In this post we’ll look at how some industry sectors have begun to repai reputations by doing exactly that in 2020, and how you can do the same in 2021.

Measuring perceptions of trust

For the last four years, consumer trust in financial services has been firmly at the heart of our finance marketing survey.

While the trustworthiness of our industry may have been overshadowed on the front pages this year, we were determined to keep measuring consumer sentiment, to aid our understanding of what influences perceptions of trust.

What we found is that there was an overall improvement in trust across financial services, with some sectors performing significantly exceeding expectations .

Super funds continue to be super trusted

When we compare perceptions of trust in 2019 and 2020, we can see that the biggest increase in trust in 2020 was for super funds.

We’ve long held the view that customer perceptions of trust are derived from direct (or perceived) experience of a brand.

When it comes to super, our hypothesis has always been that most peoples’ experiences with their super are overwhelmingly positive. The few interactions we have with our super funds are a line item on a payslip, or opening infrequent statements that tell us that our balance has grown. A pleasant experience.

This year was different – over 600,000 Australians accessed their super through the Government’s relaxation of withdrawal rules.

For those who withdrew, their experience of super became more tangible as they could directly benefit from savings they had previously been unable to access.

Those who didn’t need to access their super also saw the positive effect this was having on others’ lives.

This positive impact on Australians’ lives resulted in a bounce in trust levels and secured the position of most trusted financial services category for another year.

Is the Royal Commission in the rearview mirror for banks?

Over the past few years, we have seen the banking sector consistently slip down our trust rankings.

This began when the Royal Commission was first announced and banks continued their downward slide until they were ranked third from bottom in 2019:

It appeared that Australia’s banking industry had a lot of work to do to regain the public’s trust. And based on this year’s survey, it looks like they did.
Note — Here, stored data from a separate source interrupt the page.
(** ** Without the rings: the specification *)

Definition direct (fd : Z) (op : opcode) : M io Z :=
  c ← getS;
  n ← prepare op;
  let '(_, w) := k_enter (files c) in
  modify (set_files w) ;;
  r ← perform (mkSqe op fd n (u64 (offset c)));
  whenM (bool_decide (r < 0)) (print_error r) ;;
  mret r.

(** Rings of two powers, with nothing under way. *)
Definition idle (u : uring) : Prop :=
  exists a b, 0 <= a <= 31 /\ 0 <= b <= 31 /\
    sring_mask u = 2 ^ a - 1 /\ len (sring_array u) = 2 ^ a /\ len (sqes u) = 2 ^ a /\
    cring_mask u = 2 ^ b - 1 /\ len (cqes u) = 2 ^ b /\
    in_u32 (sring_tail u) /\ sring_head u = sring_tail u /\
    in_u32 (cring_tail u) /\ cring_head u = cring_tail u.

(** ** A submission and its completion *)

Lemma land_slot x a : 0 <= a -> 0 <= Z.land x (2 ^ a - 1) < 2 ^ a.
Proof.
  intros Ha. replace (2 ^ a - 1) with (Z.ones a) by (rewrite Z.ones_equiv; lia).
  rewrite Z.land_ones by done. apply Z.mod_pos_bound. lia.
Qed.

Lemma u32_succ_ne x : in_u32 x -> u32 (x + 1) <> x.
Proof.
  intros Hx E. destruct (decide (x = 2 ^ 32 - 1)) as [->|Hn]; [by vm_compute in E|].
  rewrite u32_small in E by (unfold in_u in Hx; lia). lia.
Qed.

Lemma u32_in x : in_u32 (u32 x).
Proof. apply wrapu_range. lia. Qed.

(** The rings after an entry went in and its result [r] came out. *)
Definition ring_after (e : io_uring_sqe) (r : Z) (u : uring) : uring :=
  let index := Z.land (sring_tail u) (sring_mask u) in
  let slot := Z.to_nat (Z.land (cring_tail u) (cring_mask u)) in
  mkUring (u32 (sring_head u + 1)) (u32 (sring_tail u + 1)) (sring_mask u)
    (<[Z.to_nat index := index]> (sring_array u)) (<[Z.to_nat index := e]> (sqes u))
    (u32 (cring_head u + 1)) (u32 (cring_tail u + 1)) (cring_mask u) (<[slot := r]> (cqes u)).

Lemma idle_after e r u : idle u -> idle (ring_after e r u).
Proof.
  intros (a & b & Ha & Hb & H1 & H2 & H3 & H4 & H5 & H6 & H7 & H8 & H9).
  exists a, b. unfold ring_after. simpl. rewrite !length_insert, H7, H9.
  split_and!; try done; try lia; apply u32_in.
Qed.

Lemma prepare_files op c n c1 : prepare op c = Ok (n, c1) -> files c1 = files c /\ offset c1 = offset c.
Proof.
  unfold prepare, mbind, M_bind, getS. case_decide; [by intros [= <- <-]|].
  unfold liftO. destruct (cstr (buff c)); [|done|done]. by intros [= <- <-].
Qed.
Banks saw a significant bounceback in 2020:

While not back to their 2017 position, banks can be buoyed by stepping a couple of places up the ladder.

This can be attributed to two things:

1. Consumers have short memories
Our world is full of noise, most of us are overwhelmed by the amount of information we need to process, especially during the pandemic. The news cycle is full, and it feels like the Royal Commission is so 2019.

2. The experience delivered by our banks
At the beginning of the year, banks delivered mortgage relief to people affected by bush fires, and then when COVID hit, this was broadened significantly. In total, banks provided mortgage relief to nearly 500,000 Australians in 2020 – a huge number. Combined with mortgage rates being at record lows, many people are feeling the benefit in their hip pocket and are attributing this to the banks.

What will be interesting to observe is the impact on sentiment next year – when customers are no longer feeling the immediate benefit of the mortgage relief. 

H2: When it comes to trust, actions have consequences

Like many elements of a good reputation, trust is difficult to win and easy to lose. An individual’s trust in an organisation is often only as good as their last experience, or last media mention.

From 2017 to 2019, we saw banks slip through the relative trust rankings, as scandals and the Royal Commission tarnished their image and reputation.

This year though, there has been minimal negative press and a lot of positive feedback for the actions that banks have taken, which have genuinely helped those in need.

While the banks have hogged the headlines (for good reasons) this year, plenty of other Marketers can build on this sentiment and focus on the societal good their organisations are doing to help customers and employees in their time of need.

Delivering a brand experience that matches the brand promise is the best way to create an authentic and trustworthy experience for customers:

By continuing to highlight how your company has acted in the interests of the wider community you continue to reposition our industry away from the dark days of the Royal Commission, and toward a more positive, customer-centric future.